* **About this task**
Reproduce all records verbatim.

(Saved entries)
(* ===== verification/Directories.v ===== *)
(** * Directories

    [DirectoryBase] of [filesystem/file.h] and [file.cpp]: the entries of a
    directory as [struct dirent]s in the buffer of a program; and the
    [getdents] of [MountpointFsDirectory] and [DevFsDirectory], which differ in what
    an entry of the map is.  Names are their characters; a buffer is its bytes. *)
From stdpp Require Import sorting.
From S2P Require Import Prelude Errors Bytes.

Local Open Scope Z_scope.

Module Directories.

Abbreviation str := (list Z).

(** The layout of [struct dirent], of the C library: [d_ino] (4 bytes), [d_off]
    (8, at 8), [d_reclen] (2), [d_type] (1), [d_name]. *)
Definition d_off : Z := 8.
Definition d_reclen : Z := 16.
Definition d_type : Z := 18.
Definition direntHeaderSizeNoPadding : Z := 19.
Definition direntHeaderSize : Z := (direntHeaderSizeNoPadding + 3 + 3) / 4 * 4.
Definition minimumBufferSize : Z := 3 * direntHeaderSize.

Definition EBADF : Z := 9.
Definition EINVAL : Z := 22.
Definition DT_DIR : Z := 4.

(** The characters up to the terminator. *)
Fixpoint c_str (s : bytes) : str := match s with [] => [] | c :: s => if c =? 0 then [] else c :: c_str s end.

Definition strcpy (b : bytes) (pos : Z) (s : str) : exec bytes := set_bytes b pos (c_str s ++ [0]).

(** The fields at [pos]. *)
Definition set_dirent (pos ino reclen type : Z) (name : str) (b : bytes) : exec bytes :=
  b ← set_bytes b pos (unword 4 ino);
  b ← set_bytes b (pos + d_off) (unword 8 0);
  b ← set_bytes b (pos + d_reclen) (unword 2 reclen);
  b ← set_bytes b (pos + d_type) (unword 1 type);
  strcpy b (pos + direntHeaderSizeNoPadding) name.

(** The functions return their result, the position and the buffer; [len] is
    [end], from the start of the buffer. *)
Definition addEntry (pos len ino type : Z) (n : str) (b : bytes) : exec (Z * Z * bytes) :=
  let reclen := direntHeaderSizeNoPadding + Z.of_nat (length n) + 1 in
  let reclen := Z.land (reclen + 3) (Z.lnot 3) in
  if len - pos <? reclen then Done (-1, pos, b)
  else b ← set_dirent pos ino reclen type n b; Done (reclen, pos + reclen, b).

Definition dot : str := [46].
Definition dotdot : str := [46; 46].

Definition addDefaultEntries (pos thisIno upIno : Z) (b : bytes) : exec (Z * Z * bytes) :=
  b ← set_dirent pos thisIno direntHeaderSize DT_DIR dot b;
  let pos := pos + direntHeaderSize in
  b ← set_dirent pos upIno direntHeaderSize DT_DIR dotdot b;
  Done (2 * direntHeaderSize, pos + direntHeaderSize, b).

Definition addTerminatingEntry (pos len : Z) (b : bytes) : exec (Z * Z * bytes) :=
  if len - pos <? direntHeaderSize then Done (-1, pos, b)
  else b ← set_bytes b pos (replicate (Z.to_nat direntHeaderSize) 0); Done (direntHeaderSize, pos + direntHeaderSize, b).

(** ** The functions of [FileBase] and [DirectoryBase] that a file may not override *)
Definition ENOTTY : Z := 25.
Definition F_SETFD : Z := 2.
Definition FD_CLOEXEC : Z := 1.
Definition base_isatty : Z := 0.
Definition base_fcntl (cmd opt : Z) : Z := if (cmd =? F_SETFD) && ((opt =? FD_CLOEXEC) || (opt =? 0)) then 0 else - EBADF.
Definition base_ioctl (cmd : Z) : Z := - ENOTTY.
Definition base_getdents (len : Z) : Z := - EBADF.
Definition directory_write (len : Z) : Z := - EBADF.
Definition directory_read (len : Z) : Z := - EBADF.
Definition directory_lseek (pos whence : Z) : Z := - EBADF.
Definition directory_fstat : Z := - EBADF.

(** ** [getdents]

    A directory has a list of entries: names, with inode and type. *)
Abbreviation entry := (str * (Z * Z))%type.

Record directory := mkDirectory { currentItem : str; currentInode : Z; parentInode : Z; first : bool; last : bool }.

(** The constructors; [listed] is whether the entries are listed at all. *)
Definition new_directory (entries : list entry) (listed : bool) (currentInode parentInode : Z) : directory :=
  mkDirectory (match entries with e :: _ => if listed then c_str e.1 else [] | [] => [] end) currentInode parentInode true false.

Definition set_currentItem (n : str) (d : directory) : directory := mkDirectory n (currentInode d) (parentInode d) (first d) (last d).
Definition set_first (b : bool) (d : directory) : directory := mkDirectory (currentItem d) (currentInode d) (parentInode d) b (last d).
Definition set_last (b : bool) (d : directory) : directory := mkDirectory (currentItem d) (currentInode d) (parentInode d) (first d) b.

(** [find], as the entries from there on. *)
Fixpoint find_entry (n : str) (l : list entry) : list entry :=
  match l with [] => [] | e :: l' => if decide (e.1 = n) then l else find_entry n l' end.

(** The entry that did not fit, if any. *)
Fixpoint add_entries (l : list entry) (pos len : Z) (b : bytes) : exec (option entry * Z * bytes) :=
  match l with
  | [] => Done (None, pos, b)
  | e :: l =>
      '(r, pos, b) ← addEntry pos len e.2.1 e.2.2 e.1 b;
      if 0 <? r then add_entries l pos len b else Done (Some e, pos, b)
  end.

Definition finish (pos len : Z) (b : bytes) (d : directory) : exec (Z * bytes * directory) :=
  '(_, pos, b) ← addTerminatingEntry pos len b; Done (pos, b, set_last true d).

(** From the current item on, in a buffer that is filled up to [pos]. *)
Definition list_items (entries : list entry) (pos len : Z) (b : bytes) (d : directory) : exec (Z * bytes * directory) :=
  match currentItem d with
  | [] => finish pos len b d
  | name =>
      match find_entry name entries with
      | [] => Done (- EBADF, b, d)
      | l =>
          '(r, pos, b) ← add_entries l pos len b;
          match r with Some e => Done (pos, b, set_currentItem (c_str e.1) d) | None => finish pos len b d end
      end
  end.

Definition getdents (entries : list entry) (len : Z) (b : bytes) (d : directory) : exec (Z * bytes * directory) :=
  if len <? minimumBufferSize then Done (- EINVAL, b, d)
  else if last d then Done (0, b, d)
  else if first d then
    '(_, pos, b) ← addDefaultEntries 0 (currentInode d) (parentInode d) b;
    list_items entries pos len b (set_first false d)
  else list_items entries 0 len b d.

(** A program that reads a directory: it calls [getdents] until there is no
    more, each time with a buffer of [len] bytes, that hold anything. *)
Fixpoint read_all (n : nat) (entries : list entry) (len : Z) (bufs : nat -> bytes) (d : directory) : exec (list bytes) :=
  match n with
  | O => Fault OutOfFuel
  | S n =>
      '(r, b, d) ← getdents entries len (bufs n) d;
      if r <=? 0 then Done [] else l ← read_all n entries len bufs d; Done (take (Z.to_nat r) b :: l)
  end.

(** It takes a buffer apart by the lengths of the records, up to one without. *)
Fixpoint parse (n : nat) (b : bytes) : list entry :=
  match n, b with
  | O, _ | _, [] => []
  | S n, _ =>
      let reclen := rd 2 b d_reclen in
      if reclen =? 0 then [] else (c_str (drop (Z.to_nat direntHeaderSizeNoPadding) b), (rd 4 b 0, rd 1 b d_type)) :: parse n (drop (Z.to_nat reclen) b)
  end.
Definition parse_buffer (b : bytes) : list entry := parse (length b) b.

(** ** The order of the entries

    A [std::map] of [StringPart]s lists them by [operator<], of [strcmp]. *)
Fixpoint strcmp_le (a b : str) : bool :=
  match a, b with
  | [], _ => true
  | _ :: _, [] => false
  | x :: a, y :: b => (x <? y) || (x =? y) && strcmp_le a b
  end.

* **Exercise answer**
(* ===== verification/Directories.v ===== *)
(** * Directories

    [DirectoryBase] of [filesystem/file.h] and [file.cpp]: the entries of a
    directory as [struct dirent]s in the buffer of a program; and the
    [getdents] of [MountpointFsDirectory] and [DevFsDirectory], which differ in what
    an entry of the map is.  Names are their characters; a buffer is its bytes. *)
From stdpp Require Import sorting.
From S2P Require Import Prelude Errors Bytes.

Local Open Scope Z_scope.

Module Directories.

Abbreviation str := (list Z).

(** The layout of [struct dirent], of the C library: [d_ino] (4 bytes), [d_off]
    (8, at 8), [d_reclen] (2), [d_type] (1), [d_name]. *)
Definition d_off : Z := 8.
Definition d_reclen : Z := 16.
Definition d_type : Z := 18.
Definition direntHeaderSizeNoPadding : Z := 19.
Definition direntHeaderSize : Z := (direntHeaderSizeNoPadding + 3 + 3) / 4 * 4.
Definition minimumBufferSize : Z := 3 * direntHeaderSize.

Definition EBADF : Z := 9.
Definition EINVAL : Z := 22.
Definition DT_DIR : Z := 4.

(** The characters up to the terminator. *)
Fixpoint c_str (s : bytes) : str := match s with [] => [] | c :: s => if c =? 0 then [] else c :: c_str s end.

Definition strcpy (b : bytes) (pos : Z) (s : str) : exec bytes := set_bytes b pos (c_str s ++ [0]).

(** The fields at [pos]. *)
Definition set_dirent (pos ino reclen type : Z) (name : str) (b : bytes) : exec bytes :=
  b ← set_bytes b pos (unword 4 ino);
  b ← set_bytes b (pos + d_off) (unword 8 0);
  b ← set_bytes b (pos + d_reclen) (unword 2 reclen);
  b ← set_bytes b (pos + d_type) (unword 1 type);
  strcpy b (pos + direntHeaderSizeNoPadding) name.

(** The functions return their result, the position and the buffer; [len] is
    [end], from the start of the buffer. *)
Definition addEntry (pos len ino type : Z) (n : str) (b : bytes) : exec (Z * Z * bytes) :=
  let reclen := direntHeaderSizeNoPadding + Z.of_nat (length n) + 1 in
  let reclen := Z.land (reclen + 3) (Z.lnot 3) in
  if len - pos <? reclen then Done (-1, pos, b)
  else b ← set_dirent pos ino reclen type n b; Done (reclen, pos + reclen, b).

Definition dot : str := [46].
Definition dotdot : str := [46; 46].

Definition addDefaultEntries (pos thisIno upIno : Z) (b : bytes) : exec (Z * Z * bytes) :=
  b ← set_dirent pos thisIno direntHeaderSize DT_DIR dot b;
  let pos := pos + direntHeaderSize in
  b ← set_dirent pos upIno direntHeaderSize DT_DIR dotdot b;
  Done (2 * direntHeaderSize, pos + direntHeaderSize, b).

Definition addTerminatingEntry (pos len : Z) (b : bytes) : exec (Z * Z * bytes) :=
  if len - pos <? direntHeaderSize then Done (-1, pos, b)
  else b ← set_bytes b pos (replicate (Z.to_nat direntHeaderSize) 0); Done (direntHeaderSize, pos + direntHeaderSize, b).

(** ** The functions of [FileBase] and [DirectoryBase] that a file may not override *)
Definition ENOTTY : Z := 25.
Definition F_SETFD : Z := 2.
Definition FD_CLOEXEC : Z := 1.
Definition base_isatty : Z := 0.
Definition base_fcntl (cmd opt : Z) : Z := if (cmd =? F_SETFD) && ((opt =? FD_CLOEXEC) || (opt =? 0)) then 0 else - EBADF.
Definition base_ioctl (cmd : Z) : Z := - ENOTTY.
Definition base_getdents (len : Z) : Z := - EBADF.
Definition directory_write (len : Z) : Z := - EBADF.
Definition directory_read (len : Z) : Z := - EBADF.
Definition directory_lseek (pos whence : Z) : Z := - EBADF.
Definition directory_fstat : Z := - EBADF.

(** ** [getdents]

    A directory has a list of entries: names, with inode and type. *)
Abbreviation entry := (str * (Z * Z))%type.

Record directory := mkDirectory { currentItem : str; currentInode : Z; parentInode : Z; first : bool; last : bool }.

(** The constructors; [listed] is whether the entries are listed at all. *)
Definition new_directory (entries : list entry) (listed : bool) (currentInode parentInode : Z) : directory :=
  mkDirectory (match entries with e :: _ => if listed then c_str e.1 else [] | [] => [] end) currentInode parentInode true false.

Definition set_currentItem (n : str) (d : directory) : directory := mkDirectory n (currentInode d) (parentInode d) (first d) (last d).
Definition set_first (b : bool) (d : directory) : directory := mkDirectory (currentItem d) (currentInode d) (parentInode d) b (last d).
Definition set_last (b : bool) (d : directory) : directory := mkDirectory (currentItem d) (currentInode d) (parentInode d) (first d) b.

(** [find], as the entries from there on. *)
Fixpoint find_entry (n : str) (l : list entry) : list entry :=
  match l with [] => [] | e :: l' => if decide (e.1 = n) then l else find_entry n l' end.

(** The entry that did not fit, if any. *)
Fixpoint add_entries (l : list entry) (pos len : Z) (b : bytes) : exec (option entry * Z * bytes) :=
  match l with
  | [] => Done (None, pos, b)
  | e :: l =>
      '(r, pos, b) ← addEntry pos len e.2.1 e.2.2 e.1 b;
      if 0 <? r then add_entries l pos len b else Done (Some e, pos, b)
  end.

Definition finish (pos len : Z) (b : bytes) (d : directory) : exec (Z * bytes * directory) :=
  '(_, pos, b) ← addTerminatingEntry pos len b; Done (pos, b, set_last true d).

(** From the current item on, in a buffer that is filled up to [pos]. *)
Definition list_items (entries : list entry) (pos len : Z) (b : bytes) (d : directory) : exec (Z * bytes * directory) :=
  match currentItem d with
  | [] => finish pos len b d
  | name =>
      match find_entry name entries with
      | [] => Done (- EBADF, b, d)
      | l =>
          '(r, pos, b) ← add_entries l pos len b;
          match r with Some e => Done (pos, b, set_currentItem (c_str e.1) d) | None => finish pos len b d end
      end
  end.

Definition getdents (entries : list entry) (len : Z) (b : bytes) (d : directory) : exec (Z * bytes * directory) :=
  if len <? minimumBufferSize then Done (- EINVAL, b, d)
  else if last d then Done (0, b, d)
  else if first d then
    '(_, pos, b) ← addDefaultEntries 0 (currentInode d) (parentInode d) b;
    list_items entries pos len b (set_first false d)
  else list_items entries 0 len b d.

(** A program that reads a directory: it calls [getdents] until there is no
    more, each time with a buffer of [len] bytes, that hold anything. *)
Fixpoint read_all (n : nat) (entries : list entry) (len : Z) (bufs : nat -> bytes) (d : directory) : exec (list bytes) :=
  match n with
  | O => Fault OutOfFuel
  | S n =>
      '(r, b, d) ← getdents entries len (bufs n) d;
      if r <=? 0 then Done [] else l ← read_all n entries len bufs d; Done (take (Z.to_nat r) b :: l)
  end.

(** It takes a buffer apart by the lengths of the records, up to one without. *)
Fixpoint parse (n : nat) (b : bytes) : list entry :=
  match n, b with
  | O, _ | _, [] => []
  | S n, _ =>
      let reclen := rd 2 b d_reclen in
      if reclen =? 0 then [] else (c_str (drop (Z.to_nat direntHeaderSizeNoPadding) b), (rd 4 b 0, rd 1 b d_type)) :: parse n (drop (Z.to_nat reclen) b)
  end.
Definition parse_buffer (b : bytes) : list entry := parse (length b) b.

(** ** The order of the entries

    A [std::map] of [StringPart]s lists them by [operator<], of [strcmp]. *)
Fixpoint strcmp_le (a b : str) : bool :=
  match a, b with
  | [], _ => true
  | _ :: _, [] => false
  | x :: a, y :: b => (x <? y) || (x =? y) && strcmp_le a b
  end.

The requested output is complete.